If You Think it is Cheap to Pour a Vacation - Read This

Drinking released me from the suffocating fear, the feelings of inadequacy, and nagging voices at the back of my head that told me I would never measure up. All of those things melted away when I drank. The bottle was my friend, my companion, a portable vacation. Whenever life was too intense, alcohol would take the edge off or obliterate the problem altogether for a time.
— Alcoholics Anonymous, Page 74

AI Picked This One for Me

Tomorrow, I will receive a small coin. It’s not worth anything monetarily, but it carries the weight of two months of sobriety – a weight I wasn’t sure I’d be tough enough to lift. It represents two months of saying no to the easy escape, two months of choosing discomfort and clarity over numbness. Two months of feeling everything – raw, honest, unfiltered – and surviving it.

The beginning of my demise was COVID.  During the quarantine, my future ex-partner was tending to a sick relative and also her near-century-old grandmother while in charge of two of my then stepdaughters – 50 miles away.  I was at home with my son and another stepdaughter for quite some time.  Like everyone else, we were managing the craziest times of our lives while simultaneously holding on as tightly as we could to our jobs.  The entire COVID situation threw me into a tailspin at my office, where I oversaw support services for over 4,000 children. 

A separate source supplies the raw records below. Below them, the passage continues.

Lemma protect_user segs s addr pte :
  has_bits (protect D segs s addr pte) (PTE_U D) = true <-> reachable_page segs s addr.
Proof.
  unfold protect, reachable_page. fold (seg_of segs addr). pose proof U_nonzero.
  destruct (seg_of segs addr) as [seg|].
  - destruct (is_writable seg); rewrite ?has_bits_ldiff_same, ?has_bits_lor_same by done; done.
  - cbv zeta. rewrite protect_tags_grant. unfold in_stack.
    destruct (tag_grant (sc_mem (st_sc s)) addr) as [tag|].
    + cbv zeta. split; [intros _; right; by exists tag|intros _].
      destruct (has_bits tag PROT_WRITE); rewrite ?has_bits_ldiff_other by apply pte_UW;
        by apply has_bits_lor_same.
    + destruct (Z.leb_spec (st_stack s) addr), (Z.ltb_spec addr (st_stack s + STACK_SIZE)); cbn [andb];
        rewrite ?has_bits_ldiff_same, ?has_bits_lor_same by done; split; try done; try lia.
      all: intros [?|[? ?]]; lia || done.
Qed.

(** A page of a tag granted without PROT_WRITE is not writable. *)
Lemma protect_read_only segs s addr pte tag :
  seg_of segs addr = None -> tag_grant (sc_mem (st_sc s)) addr = Some tag -> has_bits tag PROT_WRITE = false ->
  has_bits (protect D segs s addr pte) (PTE_W D) = false.
Proof.
  intros Hs Ht Hw. unfold protect. fold (seg_of segs addr). rewrite Hs. cbv zeta.
  rewrite protect_tags_grant, Ht, Hw. apply has_bits_ldiff_same.
Qed.

(** ** Walks *)

(** The pages of a range among the addresses of a page table. *)
Definition pages_in (lo hi : Z) (vas : list Z) : nat :=
  length (filter (fun va => align_down 4096 lo <= va <= hi) vas).

Lemma pages_in_cons lo hi va vas :
  pages_in lo hi (va :: vas)
  = if (align_down 4096 lo <=? va) && (va <=? hi) then S (pages_in lo hi vas) else pages_in lo hi vas.
Proof.
  unfold pages_in. destruct (Z.leb_spec (align_down 4096 lo) va), (Z.leb_spec va hi); cbn [andb];
    [by rewrite filter_cons_True by lia|by rewrite filter_cons_False by lia..].
Qed.

(** A walk whose callback never stops visits every entry of the range, in
    order. Its states are numbered: [I n] holds of the state at the [n]-th
    visit. Each entry it leaves is an old one or the result of the callback in
    one of those states. *)
Section numbered.
Context {S : Type} (cb : walk_cb S) (I : nat -> S -> Prop).
Context (Hrc : forall va pte st, (cb va pte st).1.1 = 0).
Context (HI : forall n va pte st, I n st -> I (Datatypes.S n) (cb va pte st).2).

Definition from_walk (lo hi : Z) (n c : nat) (pt : pagetable) (va pte' : Z) : Prop :=
  exists pte, (va, pte) ∈ pt
    /\ ((align_down 4096 lo <= va <= hi
         /\ exists m st', (n <= m < n + c)%nat /\ I m st' /\ pte' = (cb va pte st').1.2)
        \/ (~ (align_down 4096 lo <= va <= hi) /\ pte' = pte)).

Lemma walk_entries_numbered lo hi pt n st :
  I n st ->
  let c := pages_in lo hi (fst <$> pt) in
  let '(_, pt', st') := walk_entries cb lo hi pt st in
  I (n + c) st' /\ fst <$> pt' = fst <$> pt
  /\ forall va pte', (va, pte') ∈ pt' -> from_walk lo hi n c pt va pte'.
Proof.
  cbn zeta. revert n st; induction pt as [|[v p] pt IH]; intros n st Hst; cbn [walk_entries].
  { rewrite Nat.add_0_r. split; [done|]. split; [done|]. intros va pte' Hin. inversion Hin. }
  cbn [fmap list_fmap fst]. rewrite pages_in_cons.
  assert (Hmore : forall n' c c' va pte', (n <= n')%nat -> (n' + c' <= n + c)%nat ->
            from_walk lo hi n' c' pt va pte' -> from_walk lo hi n c ((v, p) :: pt) va pte').
  { intros n' c c' va pte' Hn Hc (pte & Hp & Hcase). exists pte. split; [by apply list_elem_of_further|].
    destruct Hcase as [[Hr (m & st' & Hm & Hs)]|?]; [left|by right].
    split; [done|]. exists m, st'. split; [lia|done]. }
  destruct (Z.leb_spec (align_down 4096 lo) v), (Z.leb_spec v hi); cbn [andb].
  1:{ pose proof (Hrc v p st) as Hz. pose proof (HI n v p st Hst) as Hs.
      destruct (cb v p st) as [[rc p'] st1] eqn:Hcb. cbn in Hz, Hs. subst rc. cbn [Z.eqb].
      specialize (IH (Datatypes.S n) st1 Hs).
      destruct (walk_entries cb lo hi pt st1) as [[rc2 pt2] st2]. destruct IH as (IH1 & IH2 & IH3).
      split; [by rewrite Nat.add_succ_r|]. split; [cbn; by f_equal|]. intros va pte' Hin.
      apply elem_of_cons in Hin as [[= -> ->]|Hin]; [|eapply Hmore; [| |by apply IH3]; lia].
      exists p. split; [apply list_elem_of_here|]. left. split; [lia|]. exists n, st.
      split; [lia|]. by rewrite Hcb. }
  all: specialize (IH n st Hst); destruct (walk_entries cb lo hi pt st) as [[rc2 pt2] st2];
    destruct IH as (IH1 & IH2 & IH3); (split; [done|]); (split; [cbn; by f_equal|]); intros va pte' Hin;
    apply elem_of_cons in Hin as [[= -> ->]|Hin];
    [exists p; split; [apply list_elem_of_here|right; split; [lia|done]]
    |eapply Hmore; [| |by apply IH3]; lia].
Qed.

(** The pages of all the writable segments, as the walks count them. *)
Fixpoint writable_pages (segs : list segment) (vas : list Z) : nat :=
  match segs with
  | [] => O
  | seg :: segs =>
      ((if is_writable seg then pages_in (s_start seg) (s_end seg - 4096) vas else 0) + writable_pages segs vas)%nat
  end.

(** The walks over the writable segments. *)
Lemma walk_segments_numbered segs pt n st va pte' :
  I n st ->
  (va, pte') ∈ (walk_segments dune_vm_page_walk cb segs pt st).1 ->
  (va, pte') ∈ pt
  \/ exists seg pte m st', seg ∈ segs /\ is_writable seg = true
       /\ align_down 4096 (s_start seg) <= va <= s_end seg - 4096
       /\ (n <= m < n + writable_pages segs (fst <$> pt))%nat /\ I m st' /\ pte' = (cb va pte st').1.2.
Proof.
  revert pt n st; induction segs as [|seg segs IH]; intros pt n st Hst Hin; cbn [walk_segments] in Hin.
  { by left. }
  cbn [writable_pages]. destruct (is_writable seg) eqn:Hw.
  2:{ destruct (IH pt n st Hst Hin) as [?|(seg' & pte & m & st2 & Hs & Hr)]; [by left|right].
      exists seg', pte, m, st2. split; [by apply list_elem_of_further|done]. }
  rewrite walk_spec in Hin.
  pose proof (walk_entries_numbered (s_start seg) (s_end seg - 4096) pt n st Hst) as Hwalk.
  cbn zeta in Hwalk. set (c := pages_in _ _ _) in *.
  destruct (walk_entries cb (s_start seg) (s_end seg - 4096) pt st) as [[rc pt1] st1].
  destruct Hwalk as (Hst1 & Hfst & Hent).
  destruct (IH pt1 (n + c)%nat st1 Hst1 Hin) as [Hp|(seg' & pte & m & st2 & Hs & Hwr & Hrg & Hm & Hr)].
  - destruct (Hent va pte' Hp) as (pte & Hpt & [[Hr (m & st' & Hm & Hi & ->)]|[_ ->]]); [right|by left].
    exists seg, pte, m, st'. split; [apply list_elem_of_here|]. split; [done|]. split; [done|]. split; [lia|done].
  - right. rewrite Hfst in Hm. exists seg', pte, m, st2. split; [by apply list_elem_of_further|].
    split; [done|]. split; [done|]. split; [lia|done].
Qed.
End numbered.

(** ** What a new sthread can reach *)

(** The private page at offset [w] of the writable copy. *)
Definition private_pte (s : sthread) (w : Z) : Z :=
  Z.lor (Z.lor (Z.lor (dune_va_to_pa (st_writable s + w)) (PTE_P D)) (PTE_W D)) (PTE_U D).

Ltac peel H := let a := fresh "a" in let k1 := fresh "k" in let H1 := fresh "H" in
  apply bind_inv in H as (a & k1 & H1 & H).

Abbreviation build_sthread := (build_sthread D dune_vm_page_walk dune_vm_clone dune_va_to_pa).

The pandemic pressure at work was unlike anything I’d ever felt – and in the chaos, I had an idea. Learning centers. A place where kids could go during remote learning allowing their parents to continue working. Especially for those with no other choice – single parents, small families, those living paycheck to paycheck. Some had to give up employment to be at home with their kids, knowing there wouldn’t be a job to return to when the pandemic came to a close.  For these people, the learning centers were a lifeline.

A senior leader and colleague hated the idea. Even when we secured over a million dollars in funding and the infrastructure to make it happen, she mocked it – called it “A Miracle on 34th Street.” Her belief? Schools were for academics, not childcare. She missed the point entirely. Kids are always learning – and some have more opportunities than others.  She and some others ridiculed us for putting the project together.

Then, at home, there was more pressure.  My soon-to-be ex-wife was losing it. I was crumbling, and like many during the pandemic, the relationship was going down the tubes as well.  When travel restrictions were lifted, I went into my boss’s office and sat down at his small, round table.  I opened up and told him that I needed to spend time with my wife – that we needed to get away.  He feigned understanding and approved the week of leave.  With faces masked, the two of us headed out of town.  On the first full day of the trip, we were hiking along a brook when my phone started buzzing in my pocket.  The texts were rolling in from my boss, asking me where I was and that I was the only one not in the office.  This made a mess of the hike.  I was told to turn my phone off.  But I just couldn’t.

The stupid texts brought anger and frustration, and, of course, they were confusing.  Then, they caused an argument.  On the one hand, I had an unpredictable boss, among many other things.  If you’ve ever been in this type of situation – you know the feeling – fear of being punished, replaced, or made into a scapegoat.  On the other hand, right in front of me was a person in need of my attention and support.  Despite my best efforts, the noise of the work situation drowned out what I’d hoped to accomplish. 

The dog-eat-dog world of sales makes sense to me.  In the business arena, a gladiator who is not making sales equates to another gladiator who is.  Crushing the competitor makes total sense – when the two are competing for the same dollar a single customer has to spend. Plus, the more one sells, the more one gets.  Public education, believe it or not, is just as cutthroat as business. There’s a gladiator culture – people competing for power and position. It's not something most people associate with schools, but politics and pettiness are real. I've seen it. I've felt it. I've been wounded by it.

Does This Look LIke a Dream Vacation?

When the stress got to me on my vacation, there was no vacation to be had.  Besides, I wound up going back to where we were staying so that I could sit in on one Zoom meeting after another, for days.  When time away didn’t work, fear not, for the booze did.  I was fighting with that for a while. 

Part of me knew that what I was doing wasn’t in my long-term health interests.  But the rest of me needed a break, too.  Anyone who has worked with me knows how committed I am to giving people space and time for vacations, time with family, or to care for their loved ones.  If they cannot care for themselves and those closest to them – how in the hell are they going to care for their fellow employees or the kids they are there to love?  Driven by a desire to succeed, my vacations were brief and portable, often delivered in a glass or can. 

That coin I’ll receive tomorrow – it’s not just a marker of sobriety. It’s a promise I will carry in my pocket for myself and my son. A reminder that for the rest of my life, vacations won’t be poured…they will be lived.